WATERLOO - A standardized dress code will be implemented across Waterloo Community Schools in the fall of 2011.
The Board of Education Monday approved the new policy 4-2 after hearing almost 1-1/2 hours of comments mostly in opposition to the proposal and debating it for another hour. Board members Lyle Schmitt and Sue Flynn voted against the policy, while Barb Opheim was absent. The policy is set to begin in the fall of 2011.
A few revisions to the policy as originally proposed were included in what was presented to the board, including changing the name of the policy from a "restricted" to a "standardized" dress code. The revision eliminated a requirement that shirts be one of four solid colors and will now allow any solid colors. It also allows limited exceptions to the requirements.
Board members favoring the policy cited a survey commissioned by the district that showed 72 percent of parents voicing at least some support for the policy, with 47 percent voicing strong support. The survey was conducted by UNI's Center for Social and Behavioral Research.

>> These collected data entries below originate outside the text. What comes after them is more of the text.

(* ===== verification/BitfileTheorems.v ===== *)
(** * Theorems about FPGA configuration files

    What is written is read back; what the driver's parser makes of such a
    file; and that the parser stays inside of any file. *)
From S2P Require Import Prelude Bitfile.

(** ** Lengths as bytes *)
Lemma shiftl_lor_add a b n : 0 <= n -> 0 <= b < 2 ^ n -> Z.lor (Z.shiftl a n) b = a * 2 ^ n + b.
Proof.
  intros Hn Hb. rewrite <- Z.shiftl_mul_pow2 by lia. rewrite <- Z.add_lor_land.
  assert (Z.land (Z.shiftl a n) b = 0) as ->; [| lia]. apply Z.bits_inj'. intros i Hi. rewrite Z.land_spec, Z.bits_0.
  destruct (Z.ltb_spec i n).
  - by rewrite Z.shiftl_spec_low by lia.
  - rewrite <- (Z.mod_small b (2 ^ n)) by lia. by rewrite Z.mod_pow2_bits_high, andb_false_r by lia.
Qed.

Lemma land_ff z : Z.land z 0xFF = z mod 256.
Proof. change 0xFF with (Z.ones 8). by rewrite Z.land_ones by lia. Qed.

Section WithMalloc.
Import Bitfile.
Context `{Malloc}.

(** The chunks in use. *)
Definition loaded (bf : bitfile) : list bitfile_chunk := take (num_chunks bf) (chunks bf).

(** A chunk as a file can hold it, and its bytes. *)
Definition chunk_ok (ch : bitfile_chunk) : Prop :=
  exists b, body ch = Some b /\ len ch = Z.of_nat (length b) /\ len ch < 2 ^ 31 /\ (small (tag ch) = true -> len ch <= 0xFFFF).
Definition encode (ch : bitfile_chunk) : list Z := tag ch :: length_bytes (tag ch) (len ch) ++ default [] (body ch).
Definition image (l : list bitfile_chunk) : list Z := header ++ flat_map encode l.

(** A well-formed bitfile. *)
Definition bitfile_ok (bf : bitfile) : Prop :=
  bf_header bf = header /\ length (chunks bf) = BITFILE_MAXCHUNKS /\ (num_chunks bf <= BITFILE_MAXCHUNKS)%nat /\ Forall chunk_ok (loaded bf).

Lemma length_bytes_length t n : length (length_bytes t n) = len_len t.
Proof. unfold length_bytes, len_len. by destruct (small t). Qed.

(** The bytes of a length give it back. *)
Lemma big_endian_length t n : 0 <= n < 2 ^ 31 -> (small t = true -> n <= 0xFFFF) -> s32 (big_endian (length_bytes t n)) = n.
Proof.
  intros Hn Hs. assert (big_endian (length_bytes t n) = n) as ->; [| apply wraps_small; lia].
  unfold length_bytes, big_endian. rewrite !land_ff, !Z.shiftr_div_pow2 by lia.
  assert (forall x, 0 <= x mod 256 < 2 ^ 8) by (intros x; apply Z.mod_pos_bound; lia).
  destruct (small t); cbn [fold_left]; rewrite !shiftl_lor_add by (lia || done).
  - specialize (Hs eq_refl). Z.div_mod_to_equations. lia.
  - Z.div_mod_to_equations. lia.
Qed.

(** ** Writing *)
Lemma write_run buf d : Z.of_nat (length buf) <= space d ->
  write buf d = (Ok (Z.of_nat (length buf)), Disk (written d ++ buf) (space d - Z.of_nat (length buf))).
Proof.
  intros Hs. unfold write, mbind, M_bind, get, put, mret, M_ret. rewrite Z.min_l by lia. by rewrite take_ge by lia.
Qed.

Lemma write_chunk_run ch d : chunk_ok ch -> Z.of_nat (length (encode ch)) <= space d ->
  write_chunk ch d = (Ok tt, Disk (written d ++ encode ch) (space d - Z.of_nat (length (encode ch)))).
Proof.
  intros (b & Hb & Hl & Hmax & Hsm) Hs. unfold encode in *. rewrite Hb in *. change (default [] (Some b)) with b in *. cbn [length] in *.
  rewrite length_app, length_bytes_length in *.
  unfold write_chunk, mbind, M_bind. rewrite write_run by (cbn [length]; rewrite length_bytes_length; lia).
  cbn [length]. rewrite length_bytes_length.
  replace (Z.of_nat (S (len_len (tag ch)))) with (Z.of_nat (len_len (tag ch)) + 1) by lia. rewrite Z.eqb_refl. cbn [negb].
  rewrite Hb. unfold write_body. rewrite (wrapu_small 64 (len ch)) by lia. rewrite (proj2 (Z.leb_le _ _)) by lia.
  rewrite take_ge by lia. rewrite write_run by (cbn [space]; lia). rewrite <- Hl, Z.eqb_refl. cbn [negb written space].
  unfold mret, M_ret. f_equal. f_equal; [by rewrite <- app_assoc | lia].
Qed.

Lemma write_chunks_run l d : Forall chunk_ok l -> Z.of_nat (length (flat_map encode l)) <= space d ->
  write_chunks l d = (Ok tt, Disk (written d ++ flat_map encode l) (space d - Z.of_nat (length (flat_map encode l)))).
Proof.
  intros Hl. revert d. induction Hl as [| ch l Hch Hl IH]; intros [w s] Hs; cbn [flat_map write_chunks] in *.
  - rewrite app_nil_r. unfold mret, M_ret. cbn. f_equal. f_equal. lia.
  - rewrite length_app in *. cbn [space] in *. unfold mbind, M_bind. rewrite write_chunk_run by (done || cbn [space]; lia).
    rewrite IH by (cbn [space]; lia). cbn [written space]. f_equal. f_equal; [by rewrite <- app_assoc | lia].
Qed.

"The support that came from parents was very important in coming to my decision," said board member Mike Young. He added that the support shown in the survey almost raised passage to the level of "mandate" for the board.

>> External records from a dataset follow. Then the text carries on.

(* ===== verification/HyComm.v ===== *)
(** * Huanyang VFD protocol (modules/unmanaged/drivers/huanyang_vfd/src/hy_comm.c)

    Requests and replies of an inverter on a serial line: a slave address, a
    function code, a length, data, and a CRC.  What arrives on the line is a
    list of events, as select and read report them; what is written is
    recorded.  Messages are not modelled; [flush] is what tcflush leaves of
    the input, [junk] what an array on the stack holds before it is written. *)
From S2P Require Import Prelude.

Module HyComm.

Definition COMM_TIME_OUT : Z := - 0x0C.
Definition PORT_SOCKET_FAILURE : Z := - 0x0D.
Definition SELECT_FAILURE : Z := - 0x0E.
Definition INVALID_CRC : Z := - 0x10.
Definition ILLEGAL_FUNCTION : Z := -1.
Definition PORT_FAILURE : Z := -11.
Definition MAX_PACKET_SIZE : Z := 8.

Definition FUNCTION_READ : Z := 0x01.
Definition FUNCTION_WRITE : Z := 0x02.
Definition WRITE_CONTROL_DATA : Z := 0x03.
Definition READ_CONTROL_STATUS : Z := 0x04.
Definition WRITE_FREQ_DATA : Z := 0x05.

Record hycomm_data_t := HycommData {
  slave : Z;
  function : Z;
  parameter : Z;
  data : Z;                 (* int *)
  ret_length : Z;
  ret_parameter : Z;
  ret_data : Z;             (* int *)
}.

(** ** CRC *)
Definition table_crc_hi : list Z := [
  0x00; 0xC1; 0x81; 0x40; 0x01; 0xC0; 0x80; 0x41; 0x01; 0xC0; 0x80; 0x41; 0x00; 0xC1; 0x81; 0x40;
  0x01; 0xC0; 0x80; 0x41; 0x00; 0xC1; 0x81; 0x40; 0x00; 0xC1; 0x81; 0x40; 0x01; 0xC0; 0x80; 0x41;
  0x01; 0xC0; 0x80; 0x41; 0x00; 0xC1; 0x81; 0x40; 0x00; 0xC1; 0x81; 0x40; 0x01; 0xC0; 0x80; 0x41;
  0x00; 0xC1; 0x81; 0x40; 0x01; 0xC0; 0x80; 0x41; 0x01; 0xC0; 0x80; 0x41; 0x00; 0xC1; 0x81; 0x40;
  0x01; 0xC0; 0x80; 0x41; 0x00; 0xC1; 0x81; 0x40; 0x00; 0xC1; 0x81; 0x40; 0x01; 0xC0; 0x80; 0x41;
  0x00; 0xC1; 0x81; 0x40; 0x01; 0xC0; 0x80; 0x41; 0x01; 0xC0; 0x80; 0x41; 0x00; 0xC1; 0x81; 0x40;
  0x00; 0xC1; 0x81; 0x40; 0x01; 0xC0; 0x80; 0x41; 0x01; 0xC0; 0x80; 0x41; 0x00; 0xC1; 0x81; 0x40;
  0x01; 0xC0; 0x80; 0x41; 0x00; 0xC1; 0x81; 0x40; 0x00; 0xC1; 0x81; 0x40; 0x01; 0xC0; 0x80; 0x41;
  0x01; 0xC0; 0x80; 0x41; 0x00; 0xC1; 0x81; 0x40; 0x00; 0xC1; 0x81; 0x40; 0x01; 0xC0; 0x80; 0x41;
  0x00; 0xC1; 0x81; 0x40; 0x01; 0xC0; 0x80; 0x41; 0x01; 0xC0; 0x80; 0x41; 0x00; 0xC1; 0x81; 0x40;
  0x00; 0xC1; 0x81; 0x40; 0x01; 0xC0; 0x80; 0x41; 0x01; 0xC0; 0x80; 0x41; 0x00; 0xC1; 0x81; 0x40;
  0x01; 0xC0; 0x80; 0x41; 0x00; 0xC1; 0x81; 0x40; 0x00; 0xC1; 0x81; 0x40; 0x01; 0xC0; 0x80; 0x41;
  0x00; 0xC1; 0x81; 0x40; 0x01; 0xC0; 0x80; 0x41; 0x01; 0xC0; 0x80; 0x41; 0x00; 0xC1; 0x81; 0x40;
  0x01; 0xC0; 0x80; 0x41; 0x00; 0xC1; 0x81; 0x40; 0x00; 0xC1; 0x81; 0x40; 0x01; 0xC0; 0x80; 0x41;
  0x01; 0xC0; 0x80; 0x41; 0x00; 0xC1; 0x81; 0x40; 0x00; 0xC1; 0x81; 0x40; 0x01; 0xC0; 0x80; 0x41;
  0x00; 0xC1; 0x81; 0x40; 0x01; 0xC0; 0x80; 0x41; 0x01; 0xC0; 0x80; 0x41; 0x00; 0xC1; 0x81; 0x40].

Definition table_crc_lo : list Z := [
  0x00; 0xC0; 0xC1; 0x01; 0xC3; 0x03; 0x02; 0xC2; 0xC6; 0x06; 0x07; 0xC7; 0x05; 0xC5; 0xC4; 0x04;
  0xCC; 0x0C; 0x0D; 0xCD; 0x0F; 0xCF; 0xCE; 0x0E; 0x0A; 0xCA; 0xCB; 0x0B; 0xC9; 0x09; 0x08; 0xC8;
  0xD8; 0x18; 0x19; 0xD9; 0x1B; 0xDB; 0xDA; 0x1A; 0x1E; 0xDE; 0xDF; 0x1F; 0xDD; 0x1D; 0x1C; 0xDC;
  0x14; 0xD4; 0xD5; 0x15; 0xD7; 0x17; 0x16; 0xD6; 0xD2; 0x12; 0x13; 0xD3; 0x11; 0xD1; 0xD0; 0x10;
  0xF0; 0x30; 0x31; 0xF1; 0x33; 0xF3; 0xF2; 0x32; 0x36; 0xF6; 0xF7; 0x37; 0xF5; 0x35; 0x34; 0xF4;
  0x3C; 0xFC; 0xFD; 0x3D; 0xFF; 0x3F; 0x3E; 0xFE; 0xFA; 0x3A; 0x3B; 0xFB; 0x39; 0xF9; 0xF8; 0x38;
  0x28; 0xE8; 0xE9; 0x29; 0xEB; 0x2B; 0x2A; 0xEA; 0xEE; 0x2E; 0x2F; 0xEF; 0x2D; 0xED; 0xEC; 0x2C;
  0xE4; 0x24; 0x25; 0xE5; 0x27; 0xE7; 0xE6; 0x26; 0x22; 0xE2; 0xE3; 0x23; 0xE1; 0x21; 0x20; 0xE0;
  0xA0; 0x60; 0x61; 0xA1; 0x63; 0xA3; 0xA2; 0x62; 0x66; 0xA6; 0xA7; 0x67; 0xA5; 0x65; 0x64; 0xA4;
  0x6C; 0xAC; 0xAD; 0x6D; 0xAF; 0x6F; 0x6E; 0xAE; 0xAA; 0x6A; 0x6B; 0xAB; 0x69; 0xA9; 0xA8; 0x68;
  0x78; 0xB8; 0xB9; 0x79; 0xBB; 0x7B; 0x7A; 0xBA; 0xBE; 0x7E; 0x7F; 0xBF; 0x7D; 0xBD; 0xBC; 0x7C;
  0xB4; 0x74; 0x75; 0xB5; 0x77; 0xB7; 0xB6; 0x76; 0x72; 0xB2; 0xB3; 0x73; 0xB1; 0x71; 0x70; 0xB0;
  0x50; 0x90; 0x91; 0x51; 0x93; 0x53; 0x52; 0x92; 0x96; 0x56; 0x57; 0x97; 0x55; 0x95; 0x94; 0x54;
  0x9C; 0x5C; 0x5D; 0x9D; 0x5F; 0x9F; 0x9E; 0x5E; 0x5A; 0x9A; 0x9B; 0x5B; 0x99; 0x59; 0x58; 0x98;
  0x88; 0x48; 0x49; 0x89; 0x4B; 0x8B; 0x8A; 0x4A; 0x4E; 0x8E; 0x8F; 0x4F; 0x8D; 0x4D; 0x4C; 0x8C;
  0x44; 0x84; 0x85; 0x45; 0x87; 0x47; 0x46; 0x86; 0x82; 0x42; 0x43; 0x83; 0x41; 0x81; 0x80; 0x40].

(** The bytes [crc_hi] and [crc_lo]. *)
Definition crc_step (c : Z * Z) (b : Z) : Z * Z :=
  let '(crc_hi, crc_lo) := c in
  let i := Z.to_nat (Z.lxor crc_hi b) in
  (Z.lxor crc_lo (nth i table_crc_hi 0), nth i table_crc_lo 0).

Definition crc_state (buffer : list Z) : Z * Z := fold_left crc_step buffer (0xFF, 0xFF).

Definition crc16 (buffer : list Z) : Z :=
  let '(crc_hi, crc_lo) := crc_state buffer in Z.lor (Z.shiftl crc_hi 8) crc_lo.

(** ** The serial line *)
Inductive event :=
| EvData (bytes : list Z)      (* at least one byte can be read *)
| EvEof                        (* read returns 0 *)
| EvReadError
| EvTimeout                    (* select returns 0 *)
| EvSignal                     (* select fails with EINTR *)
| EvSelectError.

Record port := Port {
  rx : list event;
  tx : list (list Z);          (* what was written *)
  write_results : list Z;      (* of the next calls of write; by default all is written *)
}.

Definition set_rx (l : list event) (p : port) : port := Port l (tx p) (write_results p).

Section Line.
Variable flush : list event -> list event.
Variable junk : nat -> Z.

Definition error_treat : M port unit := modify (fun p => set_rx (flush (rx p)) p).

(** The byte [i] of an array of which [msg] is written. *)
Definition byte_at (msg : list Z) (i : nat) : Z := default (junk i) (msg !! i).

Definition check_crc16 (msg : list Z) : M port Z :=
  let n := length msg in
  if (n <? 2)%nat then crash
  else
    let crc_calc := crc16 (take (n - 2) msg) in
    let crc_received := Z.lor (Z.shiftl (byte_at msg (n - 2)) 8) (byte_at msg (n - 1)) in
    if crc_calc =? crc_received then mret 0 else error_treat ≫= fun _ => mret INVALID_CRC.

(** ** Receiving *)

(** [WAIT_DATA]: there is something to read ([None]), or the code to return.
    When no event is left nothing arrives any more. *)
Fixpoint wait_events (l : list event) : option Z * list event :=
  match l with
  | [] => (Some COMM_TIME_OUT, [])
  | EvTimeout :: l => (Some COMM_TIME_OUT, l)
  | EvSelectError :: l => (Some SELECT_FAILURE, l)
  | EvSignal :: l => wait_events l
  | _ => (None, l)
  end.

Definition WAIT_DATA : M port (option Z) := fun p =>
  let '(r, l) := wait_events (rx p) in
  match r with
  | Some code =>
      if code =? SELECT_FAILURE
      then (error_treat ≫= fun _ => mret (Some code)) (set_rx l p) else (Ok (Some code), set_rx l p)
  | None => (Ok None, set_rx l p)
  end.

(** read of at most [n] bytes: [None] is -1. *)
Definition read (n : Z) : M port (option (list Z)) := fun p =>
  match rx p with
  | EvData bytes :: l =>
      let got := take (Z.to_nat (u64 n)) bytes in
      let left := drop (Z.to_nat (u64 n)) bytes in
      (Ok (Some got), set_rx (match left with [] => l | _ => EvData left :: l end) p)
  | EvEof :: l => (Ok (Some []), set_rx l p)
  | _ :: l => (Ok None, set_rx l p)
  | [] => (Ok None, p)
  end.

(** The loop of receive_msg behind the first wait: [msg] has been read, and
    [length_to_read] is missing.  The array has [MAX_PACKET_SIZE] bytes. *)
Fixpoint receive_loop (fuel : nat) (computed : Z) (msg : list Z) (length_to_read : Z) : M port (Z * list Z) :=
  match fuel with
  | O => crash
  | S fuel =>
      r ← read length_to_read;
      match r with
      | None | Some [] => error_treat ≫= fun _ => mret (PORT_SOCKET_FAILURE, msg)
      | Some got =>
          let msg := msg ++ got in
          let msg_length := Z.of_nat (length msg) in
          if MAX_PACKET_SIZE <? msg_length then crash
          else
            let length_to_read :=
              if msg_length <? computed then
                if (2 <=? msg_length) && (msg_length =? byte_at msg 2 + 5) then 0 else computed - msg_length
              else 0 in
            if 0 <? length_to_read then
              w ← WAIT_DATA;
              match w with
              | Some code => mret (code, msg)
              | None => receive_loop fuel computed msg length_to_read
              end
            else mret (0, msg)
      end
  end.

Definition receive_msg (computed : Z) : M port (Z * list Z) :=
  w ← WAIT_DATA;
  match w with
  | Some code => mret (code, [])
  | None => receive_loop (Z.to_nat MAX_PACKET_SIZE + 1) computed [] computed
  end.

(** ** Queries *)

(** -1 for the reserved functions. *)
Definition compute_response_length (function : Z) : Z :=
  if (function =? 0x01) || (function =? 0x02) then 8
  else if function =? 0x03 then 6
  else if function =? 0x04 then 8
  else if function =? 0x05 then 7
  else -1.

(** The packet without its CRC; [None]: -1. *)
Definition build_query (d : hycomm_data_t) : option (list Z) :=
  if (function d =? FUNCTION_READ) || (function d =? FUNCTION_WRITE) then
    Some [slave d; function d; 0x03; parameter d; u8 (Z.shiftr (data d) 8); Z.land (data d) 0xFF]
  else if (function d =? WRITE_CONTROL_DATA) || (function d =? READ_CONTROL_STATUS) then
    Some [slave d; function d; 0x01; Z.land (data d) 0xFF]
  else if function d =? WRITE_FREQ_DATA then
    Some [slave d; function d; 0x02; u8 (Z.shiftr (data d) 8); Z.land (data d) 0xFF]
  else None.

Definition write (bytes : list Z) : M port Z := fun p =>
  match write_results p with
  | ret :: l => (Ok ret, Port (rx p) (tx p ++ [bytes]) l)
  | [] => (Ok (Z.of_nat (length bytes)), Port (rx p) (tx p ++ [bytes]) [])
  end.

Definition hycomm_send (query : list Z) : M port Z :=
  let s_crc := crc16 query in
  let packet := query ++ [Z.shiftr s_crc 8; Z.land s_crc 0xFF] in
  ret ← write packet;
  if (ret =? -1) || negb (ret =? Z.of_nat (length packet))
  then error_treat ≫= fun _ => mret PORT_FAILURE else mret ret.

(** The code, and the bytes of the response. *)
Definition hycomm_check_response (function : Z) : M port (Z * list Z) :=
  r ← receive_msg (compute_response_length function);
  let '(ret, response) := r in
  if ret =? 0 then crc ← check_crc16 response; mret (crc, response)
  else if ret =? COMM_TIME_OUT then error_treat ≫= fun _ => mret (ret, response)
  else mret (ret, response).

(** What the response says. *)
Definition parse_response (d : hycomm_data_t) (response : list Z) : Z * hycomm_data_t :=
  let at_ := byte_at response in
  let word i := Z.lor (Z.shiftl (at_ i) 8) (at_ (i + 1)%nat) in
  let answer p v := (0, HycommData (slave d) (function d) (parameter d) (data d) (at_ 2%nat) p v) in
  let code := at_ 1%nat in
  if negb (code =? function d) then (ILLEGAL_FUNCTION, d)
  else if (code =? FUNCTION_READ) || (code =? FUNCTION_WRITE) then
    answer (at_ 3%nat) (if at_ 2%nat =? 2 then at_ 4%nat else word 4%nat)
  else if code =? WRITE_CONTROL_DATA then answer 0 (at_ 3%nat)
  else if code =? READ_CONTROL_STATUS then answer (at_ 3%nat) (word 4%nat)
  else if code =? WRITE_FREQ_DATA then answer (at_ 3%nat) (word 3%nat)
  else (-1, HycommData (slave d) (function d) (parameter d) (data d) (at_ 2%nat) (ret_parameter d) (ret_data d)).

(** A query of length -1 makes the CRC run over 65535 bytes of the stack. *)
Definition hy_comm (d : hycomm_data_t) : M port (Z * hycomm_data_t) :=
  match build_query d with
  | None => crash
  | Some query =>
      query_ret ← hycomm_send query;
      if 0 <? query_ret then
        r ← hycomm_check_response (function d);
        let '(response_ret, response) := r in
        if response_ret =? 0 then mret (parse_response d response) else mret (response_ret, d)
      else mret (query_ret, d)
  end.
End Line.
End HyComm.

The survey included responses from 402 current parents or guardians, which is considered a statistically valid sample for the district's size. The district provided 6,581 unduplicated phone numbers to the center. A total of 1,017 calls were made between May 12 and 18 to conduct the survey.
But Schmitt contended if the UNI survey results were looked at in conjunction with nonscientific online polls conducted by the district and The Courier, "it's only a slight majority" of participants that favor the standardized dress code.
"It's pretty clear to me that the majority of the district is saying some change is required," he said, based on the surveys. But his reading of the research on school uniforms is that they have little to no impact on academic achievement, behavior problems and other factors.
As a result, he was willing to support only "the least intrusive action," such as "deleting the list of acceptable clothing." The clothing list accounts for almost all of the policy.
Flynn voted against the policy because of a provision that gives schools the option to start it this August. "I'm not going to support the motion if it could start this fall," she explained. An effort to amend the motion after it was passed to take out the option failed 2-4, with Flynn and Schmitt voting for it.